Even though blacks comprised about one-third of the personnel in the Revolutionary Navy, Congress in 1792 passed legislation restricting military service to whites. This meant that no African Americans officially served in the War of 1812, the Spanish-American War or the various military campaigns against Indians. The Civil War began on April 12, 1862 when the South Carolina militia fired on the federal government’s Fort Sumter in Charleston Harbor. President Lincoln and members of Congress assumed that the war would be very brief, since they thought the North would be able to muster personnel and munitions much more effectively than the South. Indeed, many assumed that the Confederacy would lose a few battles in the summer of 1862 and the war would end. Alas, those hopes were unrealistic as the Civil War not only continued into 1862, but generally went badly for the Union forces as Confederates defeated one northern general after another. Indeed, it seemed possible that Southern forces could capture Washington and invade the North. At the outset, leaders in the North assumed there would be no problems finding soldiers willing to serve for the brief duration of the war, but as fighting continued with an immense loss of life, recruiting soldiers became a challenge. President Lincoln instituted conscription, but needed money to fund the fighting, so he allowed prosperous men to pay a fee in lieu of military service.
The question of allowing blacks to fight for the North arose early in the Civil War.
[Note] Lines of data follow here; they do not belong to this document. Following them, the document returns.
Lemma encoded_objective π ι o : encodes π ι o → (∀ t, ι t < I) →
  objective (g_sys_fair g) (g_env_fair g) π ↔ (fair_inputs ι → answered ι o).
Proof using Hg.
  intros He Hι. unfold objective.
  assert (Henv : (∀ a, a ∈ g_env_fair g → infinitely_often a π) ↔ fair_inputs ι).
  { split.
    - intros H prop [i Hi]%list_elem_of_lookup_1.
      destruct (Forall2_lookup_l _ _ _ _ _ (bg_assume _ _ _ _ _ Hg) Hi) as (S & HS & Hl & Hb).
      apply (encoded_env π ι o prop S); [done..|]. apply H. by eapply list_elem_of_lookup_2.
    - intros H a [i Hi]%list_elem_of_lookup_1.
      destruct (Forall2_lookup_r _ _ _ _ _ (bg_assume _ _ _ _ _ Hg) Hi) as (prop & Hp & Hl & Hb).
      apply (encoded_env π ι o prop a); [done..|]. apply H. by eapply list_elem_of_lookup_2. }
  assert (Hsys : (∀ S, S ∈ g_sys_fair g → infinitely_often S π) ↔ answered ι o).
  { pose proof (Forall2_length _ _ _ (bg_sys _ _ _ _ _ Hg)) as Hlen. rewrite length_seq in Hlen. split.
    - intros H j Hj. destruct (lookup_lt_is_Some_2 (g_sys_fair g) j) as [S HS]; [lia|].
      apply (encoded_sys π ι o j S); [done..|]. apply H. by eapply list_elem_of_lookup_2.
    - intros H S [j Hj]%list_elem_of_lookup_1. apply (encoded_sys π ι o j S); [done..|].
      apply H. apply lookup_lt_Some in Hj. lia. }
  rewrite Henv, Hsys. done.
Qed.

(** A controller: the output for the inputs before and the present one. *)
Definition outputs (f : list nat → nat → nat) (ι : nat → nat) (t : nat) : nat := f (map ι (seq 0 t)) (ι t).

(** The controller keeps the specification against every input sequence. *)
Definition keeps (f : list nat → nat → nat) : Prop :=
  (∀ h i, f h i < O) ∧
  ∀ ι, (∀ t, ι t < I) → never_unsafe spec ι (outputs f ι) ∧ (fair_inputs ι → answered ι (outputs f ι)).

Lemma map_seq_S {A} (f : nat → A) t : map f (seq 0 (S t)) = map f (seq 0 t) ++ [f t].
Proof using Type. by rewrite seq_S, map_app. Qed.

Lemma history_S π t : history π (S t) = history π t ++ [π (S t)].
Proof using Type. apply map_seq_S. Qed.

(** *** From a strategy to a controller *)

Section controller.
Context (σ : list StateId → StateId).
Context (Hlegal : ∀ x h, partial_play c true σ 0 x h →
  bit (g_safe g) x = true ∧ moves c x ≠ [] ∧ (eve c x = true → σ h ∈ moves c x)).

(** The history and the monitors after some inputs. *)
Definition simulate_step (acc : list StateId * nat) (i : nat) : list StateId * nat :=
  let '(h, m) := acc in let h' := h ++ [C m i] in (h' ++ [σ h'], σ h').
Definition simulate (ins : list nat) : list StateId * nat := foldl simulate_step ([0], 0) ins.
In Massachusetts, blacks volunteered to serve in the military since they assumed the war would end slavery. They were turned down. President Lincoln knew that blacks were willing to fight, but feared that if he permitted them to serve, the Border States—Delaware, Maryland, Kentucky and Missouri—might switch their allegiance from the North to the South. It is also the case that northern commanders did not highly evaluate the idea of mixing white and black troops. Finally, in the summer of 1862, Congress erased the 1792 law that prohibited blacks from serving in the federal military. They accepted blacks, but specified they were to serve in Jim Crow units commanded by white officers. Black men would receive $10 per month for their service, but $3 of that was deducted for room and board. Congress paid white Union troops $13 per month with no deduction. This racial discrepancy provoked controversy, but the policy remained in force throughout the Civil War.
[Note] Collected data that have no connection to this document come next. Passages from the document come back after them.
(** * The execution store: optimistic locking over a versioned SQL table

    A shallow embedding of [executionStore] (package [database]): the
    statements it sends, a small relational engine that runs them over the
    [executions] table, the Go heap the record handles live in, and the
    store methods [Find], [Create], [Update], [UpdateOptLock], [List],
    [Count] and [Delete] written in a state-and-error monad.

    After the store come, each in a module of its own, the decision the
    web hook [usePRChecksDecision] takes on the checks of a pull request,
    the write request of the git RPC client, the rune map behind the
    instance name of the server, and the space controller's [ListSpaces]
    and [Move]. *)

From Stdlib Require Import ZArith Lia Ascii.
From stdpp Require Import base decidable option list numbers strings pretty.
From stdpp Require Import gmap.

Local Open Scope Z_scope.
Local Open Scope list_scope.

(** ** Columns and records *)

(** The columns of the [executions] table, in the order of
    [executionColumns]. *)
Inductive Column : Type :=
  | execution_id
  | execution_pipeline_id
  | execution_repo_id
  | execution_trigger
  | execution_number
  | execution_parent
  | execution_status
  | execution_error
  | execution_event
  | execution_action
  | execution_link
  | execution_timestamp
  | execution_title
  | execution_message
  | execution_before
  | execution_after
  | execution_ref
  | execution_source_repo
  | execution_source
  | execution_target
  | execution_author
  | execution_author_name
  | execution_author_email
  | execution_author_avatar
  | execution_sender
  | execution_params
  | execution_cron
  | execution_deploy
  | execution_deploy_id
  | execution_debug
  | execution_started
  | execution_finished
  | execution_created
  | execution_updated
  | execution_version.

Global Instance Column_eq_dec : EqDecision Column.
Proof. solve_decision. Defined.

(** What a column holds.  [VNull] is SQL's NULL; it also stands for the
    zero value of a field whose Go type is declared elsewhere. *)
Inductive Value : Type :=
  | VNull
  | VInt (n : Z)
  | VText (s : string)
  | VBool (b : bool).

Global Instance Value_eq_dec : EqDecision Value.
Proof. solve_decision. Defined.

Definition int_of (v : Value) : Z :=
  match v with VInt n => n | _ => 0 end.

(** [types.Execution] is declared outside the files at hand.  sqlx binds and
    scans it through the [db] tag of each field, one tag per column of
    [executionColumns].  The fields the store touches by name are [int64];
    the fields behind the other columns are kept as the values they hold. *)
Record Execution : Type := mkExecution {
  ID : Z;
  PipelineID : Z;
  Number : Z;
  Updated : Z;
  Version : Z;
  payload : Column → Value
}.

(** The field behind a column. *)
Definition col (e : Execution) (c : Column) : Value :=
  match c with
  | execution_id => VInt (ID e)
  | execution_pipeline_id => VInt (PipelineID e)
  | execution_number => VInt (Number e)
  | execution_updated => VInt (Updated e)
  | execution_version => VInt (Version e)
  | _ => payload e c
  end.

(** Writing the field behind a column; an [int64] field takes the integer
    the value stands for. *)
Definition setcol (c : Column) (v : Value) (e : Execution) : Execution :=
  match c with
  | execution_id =>
      mkExecution (int_of v) (PipelineID e) (Number e) (Updated e) (Version e)
                  (payload e)
  | execution_pipeline_id =>
      mkExecution (ID e) (int_of v) (Number e) (Updated e) (Version e)
                  (payload e)
  | execution_number =>
      mkExecution (ID e) (PipelineID e) (int_of v) (Updated e) (Version e)
                  (payload e)
  | execution_updated =>
      mkExecution (ID e) (PipelineID e) (Number e) (int_of v) (Version e)
                  (payload e)
  | execution_version =>
      mkExecution (ID e) (PipelineID e) (Number e) (Updated e) (int_of v)
                  (payload e)
  | _ =>
      mkExecution (ID e) (PipelineID e) (Number e) (Updated e) (Version e)
                  (λ c', if decide (c' = c) then v else payload e c')
  end.

(** Field-wise equality of two records. *)
Definition same_record (a b : Execution) : Prop := ∀ c, col a c = col b c.

(** The zero value [new(types.Execution)] starts from. *)
Definition zero_Execution : Execution :=
  mkExecution 0 0 0 0 0 (λ _, VNull).

(** [int64] arithmetic wraps around. *)
Definition wrap64 (z : Z) : Z := (z + 2 ^ 63) `mod` 2 ^ 64 - 2 ^ 63.

Definition min_int64 : Z := - 2 ^ 63.
Definition max_int64 : Z := 2 ^ 63 - 1.

(** ** Errors *)

(** What the SQL driver reports. *)
Inductive sql_error : Type :=
  | sqlErrNoRows
  | sqlUniqueViolation
  | sqlSyntaxError.

(** The [error] values that reach a caller of the store. *)
Inductive error : Type :=
  | ErrResourceNotFound
  | ErrDuplicate
  | ErrVersionConflict
  | ErrSQL (cause : sql_error) (msg : string)
  | ErrNilDereference
  | ErrCaller (msg : string).

Global Instance sql_error_eq_dec : EqDecision sql_error.
Proof. solve_decision. Defined.

Global Instance error_eq_dec : EqDecision error.
Proof. solve_decision. Defined.

(** Modelled from the spec: [database.ProcessSQLErrorf] is not among the
    files at hand.  By the error taxonomy a missing row surfaces as
    NotFoundError and a violated uniqueness constraint as a constraint
    violation; every other driver error is passed on, wrapped with the
    message. *)
Definition ProcessSQLErrorf (err : sql_error) (msg : string) : error :=
  match err with
  | sqlErrNoRows => ErrResourceNotFound
  | sqlUniqueViolation => ErrDuplicate
  | sqlSyntaxError => ErrSQL err msg
  end.

(** [errors.Is(err, gitness_store.ErrVersionConflict)]. *)
Definition is_version_conflict (err : error) : bool :=
  bool_decide (err = ErrVersionConflict).

(** ** The world: heap, table, key sequence and clock *)

(** A [*types.Execution] is an index into the heap. *)
Definition loc : Type := nat.

Record World : Type := mkWorld {
  heap : list Execution;     (* the records handles point to *)
  table : list Execution;    (* the rows of [executions], in store order *)
  next_id : Z;               (* the next generated [execution_id] *)
  clock : nat → Z;           (* successive readings of the wall clock, ms *)
  ticks : nat                (* how many readings were taken *)
}.

Definition set_heap (h : list Execution) (w : World) : World :=
  mkWorld h (table w) (next_id w) (clock w) (ticks w).

Definition set_table (t : list Execution) (w : World) : World :=
  mkWorld (heap w) t (next_id w) (clock w) (ticks w).

Definition set_next_id (n : Z) (w : World) : World :=
  mkWorld (heap w) (table w) n (clock w) (ticks w).

Definition set_ticks (n : nat) (w : World) : World :=
  mkWorld (heap w) (table w) (next_id w) (clock w) n.

(** State threaded through every call, with an error of type [E] or a
    result. *)
Definition ST (E A : Type) : Type := World → World * (E + A).

Global Instance ST_ret {E} : MRet (ST E) := λ A a w, (w, inr a).

Global Instance ST_bind {E} : MBind (ST E) := λ A B f m w,
  match m w with
  | (w', inl e) => (w', inl e)
  | (w', inr a) => f a w'
  end.

(** Store methods fail with an [error], driver calls with a [sql_error]. *)
Abbreviation M := (ST error).
Abbreviation Driver := (ST sql_error).

Definition fail {E A} (e : E) : ST E A := λ w, (w, inl e).

(** [if err != nil { return database.ProcessSQLErrorf(err, msg) }] *)
Definition or_return {A} (call : Driver A) (msg : string) : M A := λ w,
  match call w with
  | (w', inl err) => (w', inl (ProcessSQLErrorf err msg))
  | (w', inr a) => (w', inr a)
  end.

(** [new(types.Execution)], and any local whose address escapes. *)
Definition new (v : Execution) : M loc := λ w,
  (set_heap (heap w ++ [v]) w, inr (length (heap w))).

(** [*p]; a nil or dangling handle panics, reported as an error of its
    own. *)
Definition load (p : loc) : M Execution := λ w,
  match heap w !! p with
  | Some v => (w, inr v)
  | None => (w, inl ErrNilDereference)
  end.

(** [p.field = v] for the field tagged with column [c]. *)
Definition store_field (p : loc) (c : Column) (v : Value) : M unit := λ w,
  match heap w !! p with
  | Some r => (set_heap (<[p := setcol c v r]> (heap w)) w, inr tt)
  | None => (w, inl ErrNilDereference)
  end.

(** [time.Now().UnixMilli()] *)
Definition time_Now_UnixMilli : M Z := λ w,
  (set_ticks (S (ticks w)) w, inr (clock w (ticks w))).

(** ** Statements *)

(** A comma-separated list as it is spelled in a statement. *)
Inductive Tok (A : Type) : Type :=
  | Comma
  | Item (a : A).
Arguments Comma {A}.
Arguments Item {A} a.

(** The grammar of such a list: items with one comma between neighbours.
    A leading, trailing or doubled comma is a syntax error. *)
Fixpoint parse_list {A} (ts : list (Tok A)) : option (list A) :=
  match ts with
  | [Item a] => Some [a]
  | Item a :: Comma :: rest => cons a <$> parse_list rest
  | _ => None
  end.

(** The items of a list, whether or not it parses. *)
Fixpoint items {A} (ts : list (Tok A)) : list A :=
  match ts with
  | [] => []
  | Comma :: rest => items rest
  | Item a :: rest => a :: items rest
  end.

(** Operands: a column of the row, [:name] bound from a record, [$n] or
    [?] bound from the argument list, and [operand - k]. *)
Inductive Operand : Type :=
  | Col (c : Column)
  | Named (c : Column)
  | Positional (n : nat)
  | Minus (a : Operand) (k : Z).

Inductive Cond : Type :=
  | Eq (a b : Operand)
  | And (p q : Cond).

(** [column = operand] in a SET clause. *)
Record Assignment : Type := Assign { target : Column; source : Operand }.

Record SelectStmt : Type := {
  sel_columns : list (Tok Column);
  sel_where : Cond;
  sel_limit : option Z;
  sel_offset : option Z
}.

Record CountStmt : Type := { cnt_where : Cond }.

Record InsertStmt : Type := {
  ins_columns : list (Tok Column);
  ins_values : list (Tok Operand);
  ins_returning : Column
}.

Record UpdateStmt : Type := {
  upd_set : list (Tok Assignment);
  upd_where : Cond
}.

Record DeleteStmt : Type := { del_where : Cond }.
In Michigan, the Detroit Tribune and Advertiser newspaper called for the creation of a colored regiment. Some volunteered and began to train before they had official approval to serve. Secretary of War Stanton, on July 24, 1863, authorized the raising of a colored regiment in Michigan. Officially, the First Regiment of Colored Infantry dates from August 12, 1863. Black men—or colored men as they were called in the 1860s—volunteered for service and came to this location north of downtown Detroit for their training. At that time, it was known as Camp Ward. By the time of the Civil War, the level of literacy was so elevated that extensive records were carefully kept about all who served and about their units’ assignments. I believe that 895 colored men obtained their training and, on March 28, 1864, boarded trains in Detroit to join the 9th Army in Annapolis, Maryland. They remained there until April 15, 1864 when they sailed to Hilton Head, South Carolina. By the spring of that year, the Union Navy had effectively blockaded the South in hopes of financially devastating the Confederacy by preventing the export of cotton and the import of munitions. The North controlled many or most of the barrier islands, but not the inland areas, so Michigan’s First Regiment served on the South Carolina coast.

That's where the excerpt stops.